There are various distinctions when it comes to withdrawals between a Roth IRA and a Roth TSP that can possibly have you paying more in penalties and taxes if you don’t know what they are. Even though both vehicles have both are designed for saving money for retirement, they have different regulations that guide them. The TSP, like other with programs such as 401(k), for example, are employer-sponsored programs. And because of this, the rules and regulations can be constrictive compared to IRAs, which are private plans for people.
Withdrawals will be taken proportionately between your Roth and traditional TSP balances, except for those that elect for specific withdrawals from one account or the other. To have your withdrawal qualify for Roth purposes, you must be at least the age of 59.5 and must have had a Roth balance in your TSP account for a minimum of 5 years. If you do not meet these requirements, the earnings part of the Roth withdrawal will be liable to income tax. Despite the TSP Modernization Act that was passed in 2017 and fully implemented in September of this year, Roth withdrawals still are seen to be coming from contributions and salary.
You are not able to have traditional or Roth balances inside the same IRA, and therefore there is no problem of equal distributions between traditional and Roth balances. There remains the question of qualified withdrawals from a Roth, and the definition of what constitutes a qualified withdrawal is the same as that used by the TSP. Any amount taken out when the withdrawals are not eligible will be subject to income tax. However, keep in mind that Roth withdrawals are not considered proportionally to come from contributions and earnings within IRAs.
If you withdraw from a Roth IRA, your withdrawal is considered as coming from your contributions, which has already been taxed on. If you take out more than the amount of what you have put in with contributions, the withdrawal from any Roth conversions that may have been made will be considered second. These conversions already have been taxed, as well. You will only have to pay tax if you withdraw the gains you made, but only if the withdrawal is not eligible. Qualified Roth withdrawals are never taxed.
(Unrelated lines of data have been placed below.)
(** * Pump-signal scanner: signal-evaluation engine

    A shallow embedding of [app.py]: the indicator library (EMA, Bollinger
    bands, RSI, OBV), the five rules, the guard, the aggregation loop of
    [scan_once] and the outer loop of [main], followed by the properties
    established about them.

    Numbers.  The program computes on IEEE doubles inside pandas series.
    They are embedded as exact rationals extended with NaN and the two
    infinities ([fnum]); arithmetic is exact on finite values and follows
    the IEEE rules on the special values.  Rounding of a finite result
    and overflow of a finite operation to an infinity are not modelled.
    Signed zeros are not distinguished: a division of a non-zero number
    by zero takes the sign of the numerator.

    Exceptions.  Code that can raise returns a [result]; [try]/[except]
    is [try_except].

    Effects.  A scan cycle is a function of the outside world met during
    the cycle ([World]) and returns the list of its events together with
    its outcome; [main] is the trace of a finite prefix of its loop.

    The square root of [rolling(n).std()] and Python's [float]/[int] on
    strings are parameters of the definitions that use them. *)

From Stdlib Require Import Ascii String.
From Stdlib Require Import QArith ZArith List Bool Lia Lqa Arith.
From Stdlib Require Import Sorted Permutation.
Import ListNotations.

Local Open Scope Q_scope.

(* ------------------------------------------------------------------ *)
(** ** Floating-point values *)

Inductive fnum : Type :=
| NaN
| PInf
| NInf
| Fin (q : Q).

Definition Qltb (a b : Q) : bool := negb (Qle_bool b a).

Definition isnan (x : fnum) : bool :=
  match x with NaN => true | _ => false end.

Definition fneg (x : fnum) : fnum :=
  match x with
  | NaN => NaN
  | PInf => NInf
  | NInf => PInf
  | Fin q => Fin (- q)
  end.

Definition fadd (x y : fnum) : fnum :=
  match x, y with
  | NaN, _ | _, NaN => NaN
  | PInf, NInf | NInf, PInf => NaN
  | PInf, _ | _, PInf => PInf
  | NInf, _ | _, NInf => NInf
  | Fin a, Fin b => Fin (a + b)
  end.

Definition fsub (x y : fnum) : fnum := fadd x (fneg y).

(** Sign of an infinity scaled by a finite factor: zero gives NaN. *)
Definition inf_scaled (positive : bool) (q : Q) : fnum :=
  if Qeq_bool q 0 then NaN
  else if xorb positive (Qltb q 0) then PInf else NInf.

Definition fmul (x y : fnum) : fnum :=
  match x, y with
  | NaN, _ | _, NaN => NaN
  | PInf, PInf | NInf, NInf => PInf
  | PInf, NInf | NInf, PInf => NInf
  | PInf, Fin q | Fin q, PInf => inf_scaled true q
  | NInf, Fin q | Fin q, NInf => inf_scaled false q
  | Fin a, Fin b => Fin (a * b)
  end.

Definition fdiv (x y : fnum) : fnum :=
  match x, y with
  | NaN, _ | _, NaN => NaN
  | (PInf | NInf), (PInf | NInf) => NaN
  | PInf, Fin q => if Qltb q 0 then NInf else PInf
  | NInf, Fin q => if Qltb q 0 then PInf else NInf
  | Fin _, (PInf | NInf) => Fin 0
  | Fin a, Fin b =>
      if Qeq_bool b 0 then
        (if Qeq_bool a 0 then NaN else if Qltb a 0 then NInf else PInf)
      else Fin (a / b)
  end.

(** Comparisons: every comparison with NaN is false. *)
Definition flt (x y : fnum) : bool :=
  match x, y with
  | NaN, _ | _, NaN => false
  | _, NInf => false
  | NInf, _ => true
  | PInf, _ => false
  | _, PInf => true
  | Fin a, Fin b => Qltb a b
  end.

Definition fle (x y : fnum) : bool :=
  match x, y with
  | NaN, _ | _, NaN => false
  | NInf, _ => true
  | _, PInf => true
  | _, NInf => false
  | PInf, _ => false
  | Fin a, Fin b => Qle_bool a b
  end.

Definition fgt (x y : fnum) : bool := flt y x.
Definition fge (x y : fnum) : bool := fle y x.

(** Python truthiness of a float: only zero is falsy (NaN is truthy). *)
Definition truthy (x : fnum) : bool :=
  match x with
  | Fin q => negb (Qeq_bool q 0)
  | _ => true
  end.

(** [a or b] on floats. *)
Definition for_else (x y : fnum) : fnum := if truthy x then x else y.

Definition fillna0 (x : fnum) : fnum :=
  match x with NaN => Fin 0 | _ => x end.

(** [clip(lower=0)]: NaN stays NaN. *)
Definition clip_lower0 (x : fnum) : fnum :=
  match x with
  | NaN => NaN
  | PInf => PInf
  | NInf => Fin 0
  | Fin q => if Qltb q 0 then Fin 0 else Fin q
  end.

(** [np.sign]. *)
Definition fsign (x : fnum) : fnum :=
  match x with
  | NaN => NaN
  | PInf => Fin 1
  | NInf => Fin (-1)
  | Fin q => if Qltb q 0 then Fin (-1) else if Qeq_bool q 0 then Fin 0 else Fin 1
  end.

(** Equality of floats as values: rationals are compared by [Qeq]. *)
Definition feq (x y : fnum) : Prop :=
  match x, y with
  | NaN, NaN | PInf, PInf | NInf, NInf => True
  | Fin a, Fin b => a == b
  | _, _ => False
  end.

(* ------------------------------------------------------------------ *)
(** ** Exceptions *)

Inductive exn : Type :=
| IndexError
| AttributeError
| TypeError
| ValueError
| OverflowError
| KeyError
| RequestError.

Inductive result (A : Type) : Type :=
| Ok (a : A)
| Raise (e : exn).
Arguments Ok {A} a.
Arguments Raise {A} e.

Definition rbind {A B} (m : result A) (k : A -> result B) : result B :=
  match m with
  | Ok a => k a
  | Raise e => Raise e
  end.

Notation "x <- m ;; k" := (rbind m (fun x => k))
  (at level 61, m at next level, right associativity).

(** [try: m except Exception: h]. *)
Definition try_except {A} (m : result A) (h : result A) : result A :=
  match m with
  | Ok a => Ok a
  | Raise _ => h
  end.

(* ------------------------------------------------------------------ *)
(** ** pandas series *)

Definition Series := list fnum.

(** [s.iloc[-1]] and [s.iloc[-2]]: IndexError when out of bounds. *)
Definition iloc_last (s : Series) : result fnum :=
  match rev s with
  | x :: _ => Ok x
  | [] => Raise IndexError
  end.

Definition iloc_prev (s : Series) : result fnum :=
  match rev s with
  | _ :: x :: _ => Ok x
  | _ => Raise IndexError
  end.

Definition smap2 (f : fnum -> fnum -> fnum) (a b : Series) : Series :=
  map (fun p => f (fst p) (snd p)) (combine a b).

(** [s.shift(k)]: [k] leading NaN, the tail dropped. *)
Definition shift (k : nat) (s : Series) : Series :=
  firstn (length s) (repeat NaN k ++ s).

(** [s.diff()]. *)
Definition diff (s : Series) : Series := smap2 fsub s (shift 1 s).

(** [s.pct_change(k)] as [s / s.shift(k) - 1].  (pandas pads missing
    values before dividing; the scanner applies it to a broadcast
    column, which padding leaves unchanged.) *)
Definition pct_change (k : nat) (s : Series) : Series :=
  map (fun x => fsub x (Fin 1)) (smap2 fdiv s (shift k s)).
Here is a clarification on how you can get a qualified withdrawal with the five year time period that is necessary. First off, the five years is considered the 1st of January from the five years of conversion or contribution. For example, if you made your first contribution in March of 2015, the five years would be met on the 1st of January, 2020. The time period does not start again with the following contributions or conversions to the Roth IRA.
Secondly, there is a different five time period rule that is only for conversions, and a 10% early withdrawal penalty is liable. Because the Thrift Savings Plan does not permit conversions, this principle applies solely to IRAs. Although it is valid that you can withdraw converted money whenever you wish without paying federal taxes as they have already been taxed, if you end up making the withdrawal before 59.5 years of age, you will have to pay the penalty if the conversion does not qualify for the five years. The five year period also does restart with every conversion made after the initial conversion.
These different rules can be mindboggling, but a good rule of thumb is to only withdraw from when you have had the Roth for a minimum of 5 years, and you are of age 59.5 or older. This way, you will avoid any taxes or early withdrawal penalties.